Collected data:
====
(* ===== verification/SearchCorpus.v ===== *)
(** * The files of a build are the index of its corpus

    What [built] says byte by byte is what the readers of the index see: the sidecars are
    exactly ([index_exact]) the documents of the corpus and their inverted index. *)
From S2P Require Import Prelude Order Text Bytes Float64 Json Protocol Disk Sinks SearchModel SearchBuild SearchCodec SearchRead SearchSort SearchIndex SearchWrite SearchPass SearchBuilt SearchRank SearchLoop SearchValid.

(** What serde_json promises: decoding undoes encoding. *)
Class SearchCodecLaws `{SearchCodecs} := {
  decode_encoded_document doc bytes : encode_document doc = Ok bytes -> decode_document bytes = Ok doc;
  decode_encoded_metadata m s :
    encode_metadata m = Ok s -> decode_metadata (str_bytes (s +:+ String "010" "")) = Ok m
}.

Definition corpus_index (c : corpus) : Index := {|
  ix_docs := (fun x => (x.1, Z.of_nat (length x.2))) <$> c;
  ix_lexicon := index_of (snd <$> c)
|}.

(** ** Tables of records of one size *)
Lemma concat_fixed {A B} (f : A -> list B) k l :
  (forall x, length (f x) = k) -> length (concat (f <$> l)) = k * length l.
Proof.
  intros Hf. induction l as [|x l IH]; [simpl; lia|]. rewrite fmap_cons, concat_cons, length_app, Hf, IH. simpl. lia.
Qed.

Lemma seek_record {A} magic (f : A -> list Z) k l i x :
  length magic = 8 -> (forall y, length (f y) = k) -> l !! i = Some x ->
  exists rest, seek (magic ++ concat (f <$> l)) (8 + Z.of_nat i * Z.of_nat k) = f x ++ rest.
Proof.
  intros Hm Hf Hx. apply list_elem_of_split_length in Hx as (pre & post & -> & ->).
  rewrite fmap_app, concat_app, fmap_cons, concat_cons, app_assoc.
  exists (concat (f <$> post)). apply seek_app. rewrite length_app, (concat_fixed f k), Hm by done. lia.
Qed.

(** ** Numbers of the corpus *)
Section corpus.
Context `{SearchCodecs} (c : corpus) (Hfits : corpus_fits c).

Lemma document_record_length x : x ∈ c -> (4 <= Z.of_nat (length (document_record x.1)) <= MAX_DOCUMENT_RECORD_BYTES + 4)%Z.
Proof.
  intros Hx. destruct (cf_encode _ Hfits x Hx) as [_ Hl]. unfold document_record.
  rewrite length_app, length_to_le. lia.
Qed.

Lemma documents_before i :
  (Z.of_nat (length (concat (document_record <$> take i c.*1))) <= (MAX_DOCUMENT_RECORD_BYTES + 4) * Z.of_nat (length c))%Z.
Proof.
  rewrite <- fmap_take, <- list_fmap_compose.
  assert (forall l : corpus, (forall x, x ∈ l -> x ∈ c) ->
    (Z.of_nat (length (concat ((document_record ∘ fst) <$> l))) <= (MAX_DOCUMENT_RECORD_BYTES + 4) * Z.of_nat (length l))%Z) as Hl.
  { induction l as [|x l IH]; intros Hin; [simpl; lia|]. rewrite fmap_cons, concat_cons, length_app.
    pose proof (document_record_length x (Hin x (list_elem_of_here _ _))).
    specialize (IH (fun y Hy => Hin y (list_elem_of_further _ _ _ Hy))).
    change (length (x :: l)) with (S (length l)). unfold compose at 1. lia. }
  specialize (Hl (take i c)). rewrite length_take in Hl. rewrite list_fmap_compose in Hl.
  assert (forall x, x ∈ take i c -> x ∈ c) as Hin.
  { intros x (j & Hj & _)%elem_of_take. by eapply list_elem_of_lookup_2. }
  specialize (Hl Hin). rewrite <- list_fmap_compose in Hl.
  unfold MAX_DOCUMENT_RECORD_BYTES in *. lia.
Qed.

(** ** Documents *)
Lemma offsets_lookup o docs i doc :
  docs !! i = Some doc ->
  offsets_from o docs !! i = Some (o + Z.of_nat (length (concat (document_record <$> take i docs))))%Z.
Proof.
  revert o i. induction docs as [|d docs IH]; intros o i Hi; [done|]. destruct i as [|i].
  - simpl. f_equal. lia.
  - cbn [offsets_from]. rewrite lookup_cons. rewrite (IH _ _ Hi). f_equal.
    rewrite firstn_cons, fmap_cons, concat_cons, length_app. lia.
Qed.

Lemma read_record `{!SearchCodecLaws} i x :
  c !! i = Some x ->
  read_document_at (documents_content c.*1) (8 + Z.of_nat (length (concat (document_record <$> take i c.*1))))
    MAX_DOCUMENT_RECORD_BYTES = Ok x.1.
Proof.
  intros Hx. apply list_elem_of_lookup_2 in Hx as Hin. destruct (cf_encode _ Hfits x Hin) as [Henc Hl].
  assert (c.*1 !! i = Some x.1) as Hd by (by rewrite list_lookup_fmap, Hx).
  unfold read_document_at, documents_content. rewrite <- (take_drop_middle _ _ _ Hd) at 1.
  rewrite fmap_app, concat_app, fmap_cons, concat_cons, app_assoc.
  rewrite seek_app by (rewrite length_app; change (length DOCUMENTS_MAGIC) with 8; lia).
  unfold document_record at 1. rewrite <- !app_assoc, read_u32_app.
  2: { unfold u32, u32_max, MAX_DOCUMENT_RECORD_BYTES in *. lia. }
  cbn [result_bind]. destruct (Z.ltb_spec MAX_DOCUMENT_RECORD_BYTES (Z.of_nat (length (document_json x.1)))); [lia|].
  rewrite Nat2Z.id, read_exact_app by done. cbn [result_bind]. by apply decode_encoded_document.
Qed.

Lemma length_stat_bytes s : length (stat_bytes s) = 12.
Proof. unfold stat_bytes. by rewrite !length_app, !length_to_le. Qed.

Lemma from_layer_code l : from_code (layer_code l) = Some l.
Proof. by destruct l. Qed.

Context (Horders : forall x, x ∈ c -> u32 (doc_index_order x.1)).

Lemma read_stat i x :
  c !! i = Some x ->
  read_document_stat_at (lengths_content c) header_bytes (Z.of_nat i) = Ok (document_stat x).
Proof.
  intros Hx. pose proof (cf_documents _ Hfits) as Hc. apply lookup_lt_Some in Hx as Hi.
  apply list_elem_of_lookup_2 in Hx as Hin. unfold read_document_stat_at, stat_offset, checked_mul_u64, DOCUMENT_STAT_BYTES.
  rewrite decide_True by (unfold u64_max, u32_max in *; lia). cbn [mbind option_bind].
  rewrite (proj2 (checked_add_u64_Some (Z.of_nat i * 12) header_bytes (8 + Z.of_nat i * 12))).
  2: { unfold header_bytes, u64_max, u32_max in *. lia. }
  cbn [ok_or result_bind].
  destruct (seek_record DOCUMENT_LENGTHS_MAGIC (stat_bytes ∘ document_stat) 12 c i x) as [rest Hr];
    [done|intros y; apply length_stat_bytes|done|].
  unfold lengths_content. change 12%Z with (Z.of_nat 12). rewrite Hr. unfold compose, stat_bytes. rewrite <- !app_assoc.
  rewrite read_u32_app. 2: { pose proof (cf_lengths _ Hfits x Hin). unfold u32. simpl. lia. }
  cbn [result_bind]. rewrite read_u32_app by (by apply Horders). cbn [result_bind].
  rewrite (read_exact_app [_; _; _; _] rest 4) by done. cbn [result_bind head default].
  unfold id. by rewrite from_layer_code.
Qed.

Lemma read_offset i x :
  c !! i = Some x -> exists rest,
    read_u64 (seek (offsets_content c.*1) (header_bytes + Z.of_nat i * DOCUMENT_OFFSET_BYTES))
    = Ok (8 + Z.of_nat (length (concat (document_record <$> take i c.*1))), rest)%Z.
Proof.
  intros Hx. pose proof (documents_before i) as Hb. pose proof (cf_documents _ Hfits) as Hc.
  assert (c.*1 !! i = Some x.1) as Hd by (by rewrite list_lookup_fmap, Hx).
  destruct (seek_record DOCUMENT_OFFSETS_MAGIC (to_le 8) 8 (offsets_from 8 c.*1) i _ eq_refl (length_to_le 8)
    (offsets_lookup 8 _ _ _ Hd)) as [rest Hr].
  exists rest. unfold offsets_content, header_bytes, DOCUMENT_OFFSET_BYTES. change 8%Z with (Z.of_nat 8) at 3.
  rewrite Hr. apply read_u64_app. unfold u64, u64_max, u32_max, MAX_DOCUMENT_RECORD_BYTES in *. lia.
Qed.

Lemma length_offsets o docs : length (offsets_from o docs) = length docs.
Proof. revert o. induction docs as [|d docs IH]; intros o; simpl; [done|]. by rewrite IH. Qed.

Lemma corpus_documents_exact `{!SearchCodecLaws} db w :
  index_files db c w -> documents_exact db (ix_docs (corpus_index c)) w.
Proof.
  intros [Hd Ho Hl _ _ _]. pose proof (cf_documents _ Hfits) as Hc. simpl. split.
  { rewrite length_fmap. unfold DOCUMENT_STAT_BYTES, u64_max, u32_max in *. lia. }
  exists (offsets_content c.*1), (lengths_content c), (documents_content c.*1).
  eexists _, _, _. split; [exact Ho|]. split; [exact Hl|]. split; [exact Hd|].
  split; [by apply read_magic_app|]. split; [by apply read_magic_app|]. split; [by apply read_magic_app|].
  rewrite length_fmap. split; [|split].
  - unfold offsets_content, DOCUMENT_OFFSET_BYTES. rewrite length_app, (concat_fixed (to_le 8) 8) by apply length_to_le.
    rewrite length_offsets, length_fmap. change (length DOCUMENT_OFFSETS_MAGIC) with 8. lia.
  - unfold lengths_content, DOCUMENT_STAT_BYTES. rewrite length_app, (concat_fixed (stat_bytes ∘ document_stat) 12) by (intros y; apply length_stat_bytes).
    change (length DOCUMENT_LENGTHS_MAGIC) with 8. lia.
  - intros i y Hy. rewrite list_lookup_fmap in Hy. destruct (c !! i) as [x|] eqn:Hx; [|done].
    injection Hy as <-. split; [by apply read_stat|]. destruct (read_offset i x Hx) as [rest Hr].
    eexists _, rest. split; [exact Hr|]. by apply read_record.
Qed.
End corpus.

(** ** The lexicon and the postings *)
Definition entry_fits (e : LexiconEntry) : Prop :=
  term_ok (lex_term e) /\ u64 (lex_postings_offset e) /\ u32 (lex_document_frequency e).

Lemma read_lexicon_entry_app e bytes :
  entry_fits e -> read_lexicon_entry (entry_bytes e ++ bytes) MAX_TERM_BYTES = Ok (Some (e, bytes)).
Proof.
  intros (Ht & Ho & Hd). unfold read_lexicon_entry, entry_bytes. rewrite <- !app_assoc.
  rewrite read_optional_u32_app by (by apply term_length_u32). rewrite read_text_app by done. cbn [result_bind].
  rewrite read_u64_app by done. cbn [result_bind]. rewrite read_u32_app by done. by destruct e.
Qed.

Lemma lexicon_reads_entries es : Forall entry_fits es -> lexicon_reads (concat (entry_bytes <$> es)) es.
Proof.
  induction 1 as [|e es He _ IH]; [done|]. rewrite fmap_cons, concat_cons. simpl.
  exists (concat (entry_bytes <$> es)). split; [by apply read_lexicon_entry_app|done].
Qed.

Lemma postings_reads_app ps bytes :
  (forall d n, (d, n) ∈ ps -> u64 d /\ u32 n) -> postings_reads (postings_bytes ps ++ bytes) ps.
Proof.
  induction ps as [|[d n] ps IH]; intros Hps; [done|]. destruct (Hps d n (list_elem_of_here _ _)) as [Hd Hn].
  change (postings_bytes ((d, n) :: ps)) with (posting_bytes (d, n) ++ postings_bytes ps).
  unfold posting_bytes. rewrite <- !app_assoc. eexists _, _. split; [by apply read_u64_app|].
  split; [by apply read_u32_app|]. apply IH. intros d' n' Hin. apply Hps. by right.
Qed.

Section lexicon.
Context (lex : lexicon) (Hfits : lex_fits lex).

Lemma postings_end_8 : postings_end 8 lex = offset_after lex.
Proof. done. Qed.

Lemma entries_content dn rest :
  lex = dn ++ rest ->
  Forall entry_fits (entries_from (offset_after dn) rest) /\
  Forall2 (entry_reads (postings_content lex)) (entries_from (offset_after dn) rest) rest.
Proof.
  revert dn. induction rest as [|[t ps] rest IH]; intros dn Hlex; [split; constructor|].
  destruct (lf_entries _ Hfits t ps) as [Ht Hlen].
  { rewrite Hlex. apply elem_of_app. right. apply list_elem_of_here. }
  assert (forall d n, (d, n) ∈ ps -> u64 d /\ u32 n) as Hps.
  { intros d n. apply (lf_postings _ Hfits t ps). rewrite Hlex. apply elem_of_app. right. apply list_elem_of_here. }
  pose proof (lf_offset _ Hfits) as Hoff. pose proof (offset_after_prefix dn ((t, ps) :: rest)) as Hpre.
  rewrite <- Hlex in Hpre. cbn [entries_from].
  replace (offset_after dn + Z.of_nat (length ps) * POSTING_BYTES)%Z with (offset_after (dn ++ [(t, ps)]))
    by apply offset_after_snoc.
  destruct (IH (dn ++ [(t, ps)])) as [IHe IHr]; [by rewrite <- app_assoc|].
  split; constructor; try done.
  - split_and!; try done. unfold u64. cbn [lex_postings_offset]. split; [unfold offset_after, POSTING_BYTES; lia|lia].
  - split_and!; try done. cbn [lex_postings_offset snd].
    unfold postings_content. rewrite Hlex, all_postings_app, postings_bytes_app, app_assoc, seek_app.
    + unfold all_postings. rewrite fmap_cons, concat_cons, postings_bytes_app. by apply postings_reads_app.
    + rewrite length_app, length_postings_bytes. unfold offset_after, POSTING_BYTES.
      change (length POSTINGS_MAGIC) with 8. lia.
Qed.

Lemma entries_exact_content documents :
  lexicon_ok documents None lex ->
  entries_exact documents (postings_content lex) (concat (entry_bytes <$> entries_from 8 lex)) None 8 0 lex.
Proof.
  intros Hok. destruct (entries_content [] lex eq_refl) as [He Hr]. split.
  - by apply lexicon_reads_entries.
  - done.
  - done.
  - rewrite postings_end_8. apply (lf_offset _ Hfits).
  - pose proof (lf_terms _ Hfits). lia.
Qed.
End lexicon.

Lemma index_of_ok docs : lexicon_ok (Z.of_nat (length docs)) None (index_of docs).
Proof.
  pose proof (index_of_indexes docs) as Hix. split; [apply (ix_terms _ _ Hix)|]. intros t ps Hin. split; [|done].
  split; [by apply (ix_documents _ _ Hix t)|]. intros d n Hd. destruct (ix_counts _ _ Hix t ps d n Hin Hd) as [_ Hn].
  apply in_index in Hin as [-> _]. apply in_postings in Hd as (i & terms & -> & Hi%lookup_lt_Some & _ & _).
  split_and!; [lia|lia|done].
Qed.

(** ** The whole index *)
Section exact.
Context `{SearchCodecs} `{!SearchCodecLaws} (c : corpus) (Hfits : corpus_fits c).
Context (Horders : forall x, x ∈ c -> u32 (doc_index_order x.1)).
Context (Hencode : encode_metadata (index_metadata c) = Ok (metadata_json c)).
Context (Hsize : (Z.of_nat (length (metadata_content c)) <= MAX_METADATA_BYTES)%Z).

Lemma corpus_metadata_valid db m w :
  index_files db c w -> index_described db c m w -> metadata_valid db m true w.
Proof.
  intros Hfiles [Hb Hv Hd Ht Htok Hdig]. split.
  - done.
  - by rewrite Hv.
  - exists (metadata_content c), (index_metadata c). split; [apply Hfiles|]. split; [done|].
    split; [by apply decode_encoded_metadata|]. unfold metadata_matches. rewrite Hb, Hv, Hd, Ht, Htok, !nat_N_Z.
    simpl. by rewrite !Z.eqb_refl.
  - intros suffix Hin. destruct (Hdig suffix Hin) as (bytes & ? & ?). by exists bytes, (sha256_hex bytes).
Qed.

Lemma corpus_exact db m w :
  index_files db c w -> index_described db c m w -> index_exact db (corpus_index c) m w.
Proof.
  intros Hfiles Hdesc. split.
  - by apply corpus_metadata_valid.
  - simpl. rewrite length_fmap. apply Hdesc.
  - apply Hdesc.
  - by apply corpus_documents_exact.
  - pose proof (index_fits c Hfits) as Hlf. unfold lexicon_exact. simpl. rewrite length_fmap.
    exists (lexicon_content (index_of c.*2)), (concat (entry_bytes <$> entries_from 8 (index_of c.*2))),
      (postings_content (index_of c.*2)), (postings_bytes (all_postings (index_of c.*2))).
    split; [apply Hfiles|]. split; [by apply read_magic_app|]. split; [apply Hfiles|]. split; [by apply read_magic_app|].
    split.
    + apply entries_exact_content; [done|]. pose proof (index_of_ok c.*2) as Hok. by rewrite length_fmap in Hok.
    + unfold postings_content, postings_end, POSTING_BYTES. rewrite length_app, length_postings_bytes.
      change (length POSTINGS_MAGIC) with 8. lia.
Qed.

Lemma corpus_wf : index_wf (corpus_index c).
Proof.
  pose proof (index_of_indexes c.*2) as Hix. pose proof (cf_documents _ Hfits) as Hc. split; simpl.
  - apply (ix_terms _ _ Hix).
  - intros t ps Hin. by apply (ix_documents _ _ Hix t).
  - intros t ps d n Hin Hd. destruct (ix_counts _ _ Hix t ps d n Hin Hd) as [_ Hn]. split; [|done].
    apply in_index in Hin as [-> _]. apply in_postings in Hd as (i & terms & -> & Hi%lookup_lt_Some & _ & _).
    rewrite length_fmap in Hi. rewrite length_fmap. lia.
  - rewrite length_fmap. unfold DOCUMENT_STAT_BYTES, u64_max, u32_max in *. lia.
Qed.
End exact.

(** The orders of the documents of a corpus are positions of indexes in the schema. *)
Lemma corpus_orders `{SearchCodecs, CharTables} staging_dir d search_indexes (x : SearchDocument * list string) :
  (Z.of_nat (length search_indexes) <= u32_max)%Z ->
  x ∈ corpus_of staging_dir d search_indexes -> u32 (doc_index_order x.1).
Proof.
  intros Hlen (l & Hx & (i & spec & -> & Hi)%elem_of_lookup_imap)%elem_of_concat.
  apply lookup_lt_Some in Hi. unfold spec_documents in Hx.
  apply elem_of_concat in Hx as (l & Hx & (node_type & -> & _)%list_elem_of_fmap).
  apply list_elem_of_fmap in Hx as (n & -> & _). unfold u32. simpl. lia.
Qed.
====
### EXERCISE DETAILS
Lines containing the word "Section": copy every one of them from the records above.

### SOLUTION FOR THIS TASK
Section corpus.
Section lexicon.
Section exact.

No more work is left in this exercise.